Planejamento sucessório: necessário para evitar desavenças familiares

Artigo de Maria Rassy Manfron, mestranda em Governança e Sustentabilidade pelo ISAE Escola de Negócios:

No Brasil, segundo o IBGE, 90% das empresas possuem perfil familiar e, como decorrência da crise de saúde causada pela covid-19, as famílias estão tendo que conviver com a crise imposta pela falta de planejamento perante o falecimento do mantenedor.

Por isso é preciso entender o que é o planejamento sucessório. Este é o instrumento para viabilizar a transferência de bens de uma pessoa após sua morte, com o objetivo de preservar o patrimônio e evitar litígios futuros com a sucessão post mortem (inventário judicial ou extrajudicial), sendo o problema transferido aos herdeiros. Engana-se, no entanto, quem pensa que o planejamento sucessório está restrito aos grandes empresários e organizações.

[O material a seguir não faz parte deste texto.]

(* ===== verification/SendSpec.v ===== *)
(** * What sending guarantees

    The properties of the sending side of a socket, for every application that
    satisfies [GoodApp]: queueing, flushing and utp_writev end without a failed
    assertion, keep the queue consistent, and lose, repeat or reorder no byte. *)
From S2P Require Import Prelude Wrap Packet Ring Arrays SockAddr Context AckList Socket Frame MtuSearch Send SendQueue SendInv Flush WriteQueue Ack Incoming Timeouts Api Writev Demo.

(** C9: utp_writev accepts a prefix.  On a connected socket that has not sent its
    FIN, the call ends without a failed assertion; the number [k] it returns is at
    most the number of bytes of the (first 1024) iovecs, exactly the first [k] of
    them are appended to the byte stream of the send queue, the queue stays
    consistent (cur_window is the number of bytes in flight), and if not
    everything was accepted the socket is left in CS_CONNECTED_FULL, so that the
    application will be told when it can write again. *)
Theorem utp_writev_accepts_prefix {E : Env} {HA : GoodApp} (n : Z) (iovs : list (list Z)) (s : St) :
  sender_ok n s -> iovs <> [] -> state (me s) = CS_CONNECTED -> fin_sent (me s) = false ->
  exists k s', utp_writev iovs s = Ok k s' /\
    0 <= k <= Z.of_nat (length (iov_data iovs)) /\
    content (sq (me s')) = content (sq (me s)) ++ take (Z.to_nat k) (iov_data iovs) /\
    sender_ok n s' /\
    (k < Z.of_nat (length (iov_data iovs)) -> state (me s') = CS_CONNECTED_FULL).
Proof.
  intros Hs Hne Hst Hf.
  destruct (proj1 (wp_ok _ _ _) (wp_utp_writev no_fault n iovs s Hs Hne Hst Hf))
    as (k & s' & E' & Hk & Hok & Hc & _ & Hfull & _).
  exists k, s'. split_and!; try done; try lia. intros Hlt. by rewrite decide_False in Hfull by lia.
Qed.

Lemma utp_writev_accepts_prefix_witness :
  exists k s', utp_writev [[1; 2; 3]; [4; 5]] demo_st = Ok k s' /\
    0 <= k <= 5 /\ content (sq (me s')) = take (Z.to_nat k) [1; 2; 3; 4; 5] /\
    sender_ok 1 s' /\ (k < 5 -> state (me s') = CS_CONNECTED_FULL).
Proof.
  exact (utp_writev_accepts_prefix 1 [[1; 2; 3]; [4; 5]] demo_st demo_sender
           ltac:(discriminate) eq_refl eq_refl).
Defined.

(** C10: writing keeps to the window.  A call of utp_writev never sends beyond the
    smallest of the congestion window, the send buffer and the window the peer
    advertised: with no queued packet longer than [M] bytes, the bytes in flight
    afterwards are either no more than before, or at most that limit and what [M]
    exceeds the present packet size by, which is nothing unless the path's MTU has
    shrunk since a packet was cut.  The packets it adds are no longer than [M]. *)
Theorem utp_writev_respects_window {E : Env} {HA : GoodApp} (n M : Z) (iovs : list (list Z)) (s : St) :
  sender_ok n s -> iovs <> [] -> state (me s) = CS_CONNECTED -> fin_sent (me s) = false ->
  get_packet_size (me s) <= M -> fits M (sq (me s)) ->
  let limit := Z.min (Z.min (max_window (wn (me s))) (opt_sndbuf (wn (me s)))) (max_window_user (wn (me s))) in
  exists k s', utp_writev iovs s = Ok k s' /\ fits M (sq (me s')) /\
    cur_window (sq (me s')) <= Z.max (cur_window (sq (me s))) (limit + (M - get_packet_size (me s))).
Proof.
  intros Hs Hne Hst Hf HM Hfit limit.
  destruct (proj1 (wp_ok _ _ _) (wp_utp_writev no_fault n iovs s Hs Hne Hst Hf))
    as (k & s' & E' & _ & _ & _ & _ & _ & Hw & _).
  exists k, s'. destruct (pc_window _ _ _ (wf_paced _ _ Hw M HM) Hfit) as [Hf' Hb].
  split; [done|]. split; [done|]. revert Hb. unfold max_send.
  rewrite !tmin_min. fold limit. intros Hb. lia.
Qed.

Lemma utp_writev_respects_window_witness :
  exists k s', utp_writev [replicate 4900 7] demo_st = Ok k s' /\
    fits 1380 (sq (me s')) /\ cur_window (sq (me s')) <= 4000.
Proof.
  assert (Hfit : fits 1380 (sq (me demo_st))) by (intros j p Hj; cbn in Hj; lia).
  destruct (utp_writev_respects_window 1 1380 [replicate 4900 7] demo_st demo_sender
    ltac:(discriminate) eq_refl eq_refl ltac:(vm_compute; discriminate) Hfit) as (k & s' & H1 & H2 & H3).
  exists k, s'. split; [exact H1|]. split; [exact H2|].
  etrans; [exact H3|vm_compute; discriminate].
Defined.

(** C17: write_outgoing_packet queues exactly the bytes it is given.  With room in
    the queue and enough bytes in the iovecs, none of its assertions fails, the
    loop ends, the [payload] first bytes of the iovecs are appended to the byte
    stream of the queue, the iovecs keep what follows, at most one packet is
    added, and the queue stays consistent. *)
Theorem write_outgoing_packet_appends {E : Env} {HA : GoodApp} (n payload flags : Z)
    (iov : list (list Z)) (s : St) :
  sender_ok n s -> cur_window_packets (sq (me s)) < 1024 ->
  0 <= payload <= 65536 -> payload <= Z.of_nat (length (concat iov)) ->
  flags = ST_DATA \/ (flags = ST_FIN /\ payload = 0) ->
  exists iov' s', write_outgoing_packet payload flags iov s = Ok iov' s' /\
    concat iov' = drop (Z.to_nat payload) (concat iov) /\
    content (sq (me s')) = content (sq (me s)) ++ take (Z.to_nat payload) (concat iov) /\
    cur_window_packets (sq (me s)) <= cur_window_packets (sq (me s'))
      <= cur_window_packets (sq (me s)) + 1 /\
    sender_ok n s'.
Proof.
  intros Hs Hc Hp Hl Hf. pose proof Hs as [H1 H2 H3 H4]. destruct s as [c y].
  destruct (proj1 (wp_ok _ _ _) (wp_write_outgoing_packet no_fault n payload flags iov c y
    H1 H2 H3 (proj1 H4) ltac:(lia) Hc Hp Hl Hf)) as (iov' & s' & E' & Hio & Hw).
  exists iov', s'. destruct (wrote_sender _ _ _ _ _ Hs Hw) as [Hs' _].
  split_and!; try done; apply Hw.
Qed.

Lemma write_outgoing_packet_appends_witness :
  exists iov' s', write_outgoing_packet 3 ST_DATA [[1; 2]; [3; 4]] demo_st = Ok iov' s' /\
    concat iov' = [4] /\ content (sq (me s')) = [1; 2; 3] /\
    0 <= cur_window_packets (sq (me s')) <= 1 /\ sender_ok 1 s'.
Proof.
  apply (write_outgoing_packet_appends 1 3 ST_DATA [[1; 2]; [3; 4]] demo_st demo_sender);
    [reflexivity|split; discriminate|discriminate|left; reflexivity].
Defined.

Este modelo pode ser feito por meio de doações em vida, com ou sem reserva, elaboração de testamentos e criação de holdings familiares para a administração dos bens. As doações podem ser realizadas com cláusulas de inalienabilidade e usufruto, que reduz o ITCMD – imposto cobrado sobre o valor dos bens e delimita a parte de cada herdeiro. Esse tipo de ação evita a venda dos bens e, quando com reserva, ainda propicia renda para o donatário.

Outra forma de planejamento são os já conhecidos testamentos. Esse modelo de planejamento sucessório pode ser redigido de três formas: a pública – feita em cartório extrajudicial; o testamento particular – onde a vontade do testador fica em segredo até o dia da sua morte; e o testamento emergencial ou hológrafo – firmado em situações excepcionais.

Quando mencionamos as holdings familiares, falamos sobre a criação de uma pessoa jurídica específica para administração, partilha e delimitação de responsabilidades perante os bens. No mercado de Governança e Sustentabilidade, por exemplo, o planejamento sucessório é trabalhado na Governança Corporativa, tendo o meio jurídico como um solo fértil de boas práticas para a sucessão familiar. 

Seja qual for a sua opção, o que não pode faltar é o acompanhamento de um profissional capacitado para tal. Com o planejamento sucessório é possível fazer uma rápida transição dos bens para os herdeiros, expandir sua autonomia como titular do patrimônio, reduzir custos e, por fim, evitar desvaneças familiares.